Up stairs the talk was still going on, though the voices now were low and quiet as if the storm was over: but would the interview never end? would Reinette never leave her free to go to her mother herself and demand an explanation? Slowly, as it seemed, the hour hands crept on until it was twelve o’clock, and then at last a door opened and shut, and Queenie came down the stairs, her eyes red with weeping, but with a look of content upon her face which surprised Margery a little.

“She cannot be very angry with mother,” she thought and her heart began to grow lighter as Queenie came up to her, and putting her arms around her neck, said to her:

“Margie, it makes you seem nearer to me, now that I know your mother was my nurse, and I love you more than ever. But how white you are, and your hands are like lumps of ice. Are you sick?” she continued, as she looked with alarm at Margery’s face, which was as white as ashes.

“Not sick, but a good deal upset with what I have heard,” Margery replied; “but tell me,” she continued, “what does mother say? Why has she never told you who she was?”

“She says it was for your sake; that she feared lest I might think less of you if I knew you were the daughter of my former nurse,” Queenie replied, and looking earnestly at her, Margery asked:

“And you believe this to be the only reason, don’t you?”

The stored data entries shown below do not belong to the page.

(** ** Lemmas *)

Lemma mask_ones_cons x m :
  Net.mask_ones (x :: m)
  = Z.of_nat (length (List.filter (fun b => b)
      ((fun i => Z.testbit x i) <$> [7; 6; 5; 4; 3; 2; 1; 0]))) + Net.mask_ones m.
Proof.
  unfold Net.mask_ones. rewrite fmap_cons. cbn [concat].
  rewrite List.filter_app, length_app. lia.
Qed.
Lemma mask_ones_bytes k n :
  0 <= n <= 8 * Z.of_nat k -> Net.mask_ones (Net.mask_bytes k n) = n.
Proof.
  revert n. induction k as [|k IH]; intros n Hn; [assert (n = 0) as -> by lia; done|].
  cbn [Net.mask_bytes]. destruct (8 <=? n) eqn:E; to_prop; rewrite mask_ones_cons, IH by lia.
  - change (Z.of_nat (length _)) with 8. lia.
  - assert (H : n = 0 \/ n = 1 \/ n = 2 \/ n = 3 \/ n = 4 \/ n = 5 \/ n = 6 \/ n = 7) by lia.
    destruct H as [->|[->|[->|[->|[->|[->|[->| ->]]]]]]]; reflexivity.
Qed.
(** [Size] of a mask is the prefix length it was made from. *)
Lemma mask_ones_CIDRMask n a :
  0 <= n <= Netip.BitLen a -> Net.mask_ones (Net.CIDRMask n (Netip.BitLen a)) = n.
Proof. intros Hn. unfold Net.CIDRMask. apply mask_ones_bytes. by destruct a. Qed.
#[export] Hint Rewrite mask_ones_CIDRMask using lia : go_rw.

(** *** IPv4 texts and masks *)

(** The bytes of an address. *)
Definition octets (k : nat) (b : list Z) : Prop :=
  length b = k /\ Forall (fun x => 0 <= x < 256) b.
(** An address as a number, most significant byte first. *)
Fixpoint ip_value (b : list Z) : Z :=
  match b with
  | [] => 0
  | x :: b => x * 2 ^ (8 * Z.of_nat (length b)) + ip_value b
  end.

Lemma v4_fields_octets start val pos dig acc l b :
  Netip.v4_fields start val pos dig acc l = Some b ->
  0 <= val < 256 -> Z.of_nat (length acc) = pos -> pos <= 3 ->
  Forall (fun x => 0 <= x < 256) acc -> octets 4 b.
Proof.
  revert start val pos dig acc. induction l as [|c l IH]; intros start val pos dig acc; simpl.
  - destruct (pos <? 3) eqn:E; [done|]. to_prop. intros [= <-] Hv Hl Hp Ha. split.
    + rewrite length_app. simpl. lia.
    + apply Forall_app. split; [done|]. rewrite Forall_singleton. lia.
  - destruct (is_digit c) eqn:Ed.
    + destruct (_ && _); [done|]. destruct (255 <? _) eqn:E; [done|]. to_prop.
      intros Hr Hv Hl Hp Ha. eapply IH; try done. apply in_range_iff in Ed. lia.
    + case_bool_decide; [|done]. destruct (_ || _); [done|].
      destruct (pos =? 3) eqn:E; [done|]. to_prop. intros Hr Hv Hl Hp Ha.
      eapply IH; [exact Hr|lia|rewrite length_app; simpl; lia|lia|].
      apply Forall_app. split; [done|]. rewrite Forall_singleton. lia.
Qed.
Lemma parse_v4_octets l b : Netip.parse_v4_fields l = Some b -> octets 4 b.
Proof. intros Hb. eapply v4_fields_octets; [exact Hb|lia|done|lia|by apply Forall_nil]. Qed.
Lemma parse_v6_Addr6 l a : Netip.parse_v6 l = Some a -> exists b z, a = Addr6 b z.
Proof.
  unfold Netip.parse_v6. destruct (match index_byte _ _ with None => _ | Some _ => _ end)
    as [[k zone] []]; [done|].
  destruct (_ && _); [intros [= <-]; eauto|].
  destruct (Netip.v6_loop _ _ _ _) as [r|]; [|done]. cbn [mbind option_bind].
  destruct (Netip.v6_finish r); [|done]. intros [= <-]. eauto.
Qed.
Lemma ParseAddr_octets s b : Netip.ParseAddr s = Some (Addr4 b) -> octets 4 b.
Proof.
  unfold Netip.ParseAddr. destruct (Netip.addr_kind _) as [c|]; [|done].
  case_bool_decide.
  - destruct (Netip.parse_v4_fields _) eqn:E; [|done]. intros [= ->]. by eapply parse_v4_octets.
  - case_bool_decide; [|done]. by intros (? & ? & ?)%parse_v6_Addr6.
Qed.

Lemma v4_fields_stop start val pos dig acc l c :
  c ∈ l -> is_digit c = false -> c <> "."%char ->
  Netip.v4_fields start val pos dig acc l = None.
Proof.
  intros Hc Hd Hp. revert start val pos dig acc.
  induction Hc as [c l|c x l Hc IH]; intros start val pos dig acc; simpl.
  - rewrite Hd. by rewrite bool_decide_eq_false_2.
  - repeat case_match; try done; by apply IH.
Qed.
Lemma addr_kind_app l k c : Netip.addr_kind l = Some c -> Netip.addr_kind (l ++ k) = Some c.
Proof.
  induction l as [|x l IH]; simpl; [done|]. destruct (_ || _); [done|]. apply IH.
Qed.
(** An IPv4 address followed by a slash is not an address. *)
Lemma ParseAddr_slash s i a :
  index_byte "/"%char (bs s) = Some i ->
  Netip.ParseAddr (sb (take i (bs s))) = Some (Addr4 a) -> Netip.ParseAddr s = None.
Proof.
  intros Hi Ha. assert (Hin : "/"%char ∈ bs s) by by eapply index_byte_elem.
  unfold Netip.ParseAddr in *. rewrite bs_sb in Ha.
  destruct (Netip.addr_kind (take i (bs s))) as [c|] eqn:E; [|done].
  rewrite <-(take_drop i (bs s)). erewrite addr_kind_app by done. rewrite take_drop.
  case_bool_decide as Hc.
  - unfold Netip.parse_v4_fields. by rewrite (v4_fields_stop _ _ _ _ _ _ "/"%char).
  - exfalso. revert Ha. case_bool_decide; [|done]. by intros (? & ? & ?)%parse_v6_Addr6.
Qed.

Lemma ip_value_bound k b : octets k b -> 0 <= ip_value b < 2 ^ (8 * Z.of_nat k).
Proof.
  intros [<- Hb]. induction Hb as [|x b Hx Hb IH]; simpl ip_value; simpl length; [done|].
  replace (8 * Z.of_nat (S (length b))) with (8 + 8 * Z.of_nat (length b)) by lia.
  rewrite Z.pow_add_r by lia. change (2 ^ 8) with 256. nia.
Qed.
Lemma octets_cons k x b : octets (S k) (x :: b) <-> 0 <= x < 256 /\ octets k b.
Proof. unfold octets. rewrite Forall_cons. simpl. split; naive_solver. Qed.

Lemma and_bytes_cons x b y m :
  Net.and_bytes (x :: b) (y :: m) = Z.land x y :: Net.and_bytes b m.
Proof. done. Qed.
Lemma land_255 x : 0 <= x < 256 -> Z.land x 255 = x.
Proof. intros Hx. change 255 with (Z.ones 8). rewrite Z.land_ones by lia. by apply Z.mod_small. Qed.
Lemma land_mask x m : 0 <= x < 256 -> 0 <= m <= 8 ->
  Z.land x (255 - (2 ^ m - 1)) = x / 2 ^ m * 2 ^ m.
Proof.
  intros Hx Hm. replace (255 - (2 ^ m - 1)) with (Z.shiftl (Z.ones (8 - m)) m).
  2: { rewrite Z.shiftl_mul_pow2, Z.ones_equiv by lia.
       replace (Z.pred (2 ^ (8 - m)) * 2 ^ m) with (2 ^ (8 - m) * 2 ^ m - 2 ^ m) by lia.
       rewrite <-Z.pow_add_r by lia. replace (8 - m + m) with 8 by lia. lia. }
  rewrite <-Z.shiftl_mul_pow2, <-Z.shiftr_div_pow2 by lia.
  assert (Hs : 0 <= Z.shiftr x m < 2 ^ (8 - m)).
  { rewrite Z.shiftr_div_pow2 by lia. split; [apply Z.div_pos; lia|].
    apply Z.div_lt_upper_bound; [lia|]. rewrite <-Z.pow_add_r by lia.
    replace (m + (8 - m)) with 8 by lia. lia. }
  rewrite <-(Z.mod_small _ _ Hs), <-Z.land_ones by lia.
  apply Z.bits_inj'. intros i Hi. rewrite Z.land_spec, !Z.shiftl_spec by lia.
  destruct (decide (m <= i)) as [Hmi|Hmi].
  - rewrite Z.land_spec, Z.shiftr_spec by lia. by replace (i - m + m) with i by lia.
  - rewrite !(Z.testbit_neg_r _ (i - m)) by lia. by rewrite andb_false_r.
Qed.

Lemma div_split a v p q :
  0 <= q <= p -> 0 <= v < 2 ^ p -> (a * 2 ^ p + v) / 2 ^ q = a * 2 ^ (p - q) + v / 2 ^ q.
Proof.
  intros Hq Hv. replace (a * 2 ^ p) with (a * 2 ^ (p - q) * 2 ^ q).
  - by rewrite Z.div_add_l by lia.
  - rewrite <-Z.mul_assoc, <-Z.pow_add_r by lia. by replace (p - q + q) with p by lia.
Qed.
Lemma div_small_bound v p q : 0 <= q <= p -> 0 <= v < 2 ^ p -> 0 <= v / 2 ^ q < 2 ^ (p - q).
Proof.
  intros Hq Hv. split; [apply Z.div_pos; lia|]. apply Z.div_lt_upper_bound; [lia|].
  rewrite <-Z.pow_add_r by lia. replace (q + (p - q)) with p by lia; lia.
Qed.

(** Masking two addresses with a prefix mask gives the same bytes exactly when
    their leading bits agree. *)
Lemma and_mask_value k n b x :
  octets k b -> octets k x -> 0 <= n <= 8 * Z.of_nat k ->
  Net.and_bytes b (Net.mask_bytes k n) = Net.and_bytes x (Net.mask_bytes k n)
  <-> ip_value b / 2 ^ (8 * Z.of_nat k - n) = ip_value x / 2 ^ (8 * Z.of_nat k - n).
Proof.
  revert n b x. induction k as [|k IH]; intros n b x Hb Hx Hn.
  { destruct Hb as [?%nil_length_inv _], Hx as [?%nil_length_inv _]; by subst. }
  destruct b as [|b0 b]; [by destruct Hb|]. destruct x as [|x0 x]; [by destruct Hx|].
  apply octets_cons in Hb as [Hb0 Hb], Hx as [Hx0 Hx].
  pose proof (ip_value_bound k b Hb) as Vb. pose proof (ip_value_bound k x Hx) as Vx.
  cbn [ip_value Net.mask_bytes]. destruct Hb as [Lb Fb], Hx as [Lx Fx]. rewrite Lb, Lx.
  set (K := 8 * Z.of_nat k) in *. replace (8 * Z.of_nat (S k)) with (K + 8) in * by lia.
  assert (IH' := fun m => IH m b x (conj Lb Fb) (conj Lx Fx)).
  destruct (8 <=? n) eqn:E; to_prop; rewrite !and_bytes_cons.
  - rewrite !land_255 by done. replace (K + 8 - n) with (K - (n - 8)) by lia.
    rewrite !div_split by lia.
    pose proof (div_small_bound (ip_value b) K (K - (n - 8)) ltac:(lia) Vb).
    pose proof (div_small_bound (ip_value x) K (K - (n - 8)) ltac:(lia) Vx).
    specialize (IH' (n - 8) ltac:(lia)). split.
    + intros [= -> Hr]. apply IH' in Hr. lia.
    + intros Hr. assert (b0 = x0) as -> by nia. f_equal. apply IH'. lia.
  - rewrite !land_mask by lia. replace (K + 8 - n) with (K + (8 - n)) by lia.
    assert (Hd : forall a v, 0 <= v < 2 ^ K -> (a * 2 ^ K + v) / 2 ^ K = a).
    { intros a v Hv. rewrite Z.div_add_l, Z.div_small by lia. lia. }
    rewrite Z.pow_add_r, <-!Z.div_div, !Hd by lia.
    assert (Hz : Net.and_bytes b (Net.mask_bytes k 0) = Net.and_bytes x (Net.mask_bytes k 0)).
    { apply IH'; [lia|]. rewrite Z.sub_0_r. by rewrite !Z.div_small by lia. }
    rewrite Hz. split; [intros [= Hr]; nia|by intros ->].
Qed.

(** *** Containment of IPv4 addresses *)

Lemma mask_bytes_length k n : length (Net.mask_bytes k n) = k.
Proof. revert n. induction k as [|k IH]; intros n; simpl; [done|]. case_match; simpl; by rewrite IH. Qed.
Lemma and_bytes_length a m : length a = length m -> length (Net.and_bytes a m) = length m.
Proof. intros E. unfold Net.and_bytes. rewrite length_zip_with. lia. Qed.
Lemma and_bytes_idemp a m : Net.and_bytes (Net.and_bytes a m) m = Net.and_bytes a m.
Proof.
  revert m. induction a as [|x a IH]; intros [|y m]; simpl; try done. unfold Net.and_bytes in *.
  simpl. by rewrite <-Z.land_assoc, Z.land_diag, IH.
Qed.
Lemma To4_mapped b : length b = 4%nat -> Net.To4 (v4in6_prefix ++ b) = Some b.
Proof. destruct b as [|? [|? [|? [|? [|]]]]]; done. Qed.
Lemma To4_four b : length b = 4%nat -> Net.To4 b = Some b.
Proof. intros E. unfold Net.To4. by rewrite E. Qed.
Lemma Mask_mapped a m :
  length a = 4%nat -> length m = 4%nat ->
  Net.Mask (v4in6_prefix ++ a) m = Net.and_bytes a m.
Proof. intros Ea Em. unfold Net.Mask. rewrite Em. destruct a as [|? [|? [|? [|? [|]]]]]; by rewrite ?Em. Qed.

Lemma Contains_v4 ip a n x :
  octets 4 a -> octets 4 x -> 0 <= n <= 32 ->
  Net.To4 ip = Some (Net.and_bytes a (Net.CIDRMask n 32)) \/ Net.To4 ip = Some a ->
  Net.Contains (Net.mkIPNet ip (Net.CIDRMask n 32)) (v4in6_prefix ++ x) = true
  <-> ip_value a / 2 ^ (32 - n) = ip_value x / 2 ^ (32 - n).
Proof.
  intros Ha Hx Hn Hip. pose proof (and_mask_value 4 n a x Ha Hx Hn) as V.
  change (8 * Z.of_nat 4) with 32 in V. rewrite <-V. clear V.
  change (Net.mask_bytes 4 n) with (Net.CIDRMask n 32).
  assert (Lm : length (Net.CIDRMask n 32) = 4%nat) by apply mask_bytes_length.
  destruct Ha as [La _], Hx as [Lx _]. unfold Net.Contains, Net.network_number.
  rewrite To4_mapped by done. cbn [Net.net_ip Net.net_mask].
  destruct Hip as [->| ->]; simpl; rewrite Lm, ?and_bytes_length, ?La, ?Lm, Lx by congruence;
    simpl; rewrite ?and_bytes_length, ?La, ?Lm by congruence; simpl;
    rewrite bool_decide_eq_true, ?and_bytes_idemp; done.
Qed.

“No, I do not,” Queenie answered, promptly. “It is true in part, no doubt, but there is something she did not tell me, and which I am resolved to find out. But I did not tell her so, she seemed so scared—so like a frightened child. Margery, I believe your mother is more than half crazy.”

“Yes, yes,” and Margery caught eagerly at the suggestion. “You are right; she is crazy. I can see it now, and that will account for much which seems so strange. Oh, Queenie, be patient; be merciful. Remember, she is my mother.”

“And my nurse,” Queenie rejoined. “She was with my mother when I was born and when she died. I shall not wrong her; do not fear me,” and Queenie’s lips touched Margery’s in token that through her no harm should come to the poor woman who, in the chamber above, sat in a low chair rocking to and fro, with a sickening dread of the moment when she must stand face to face with Margery and meet the glance of those clear, blue eyes which might read the story she had not told Reinette.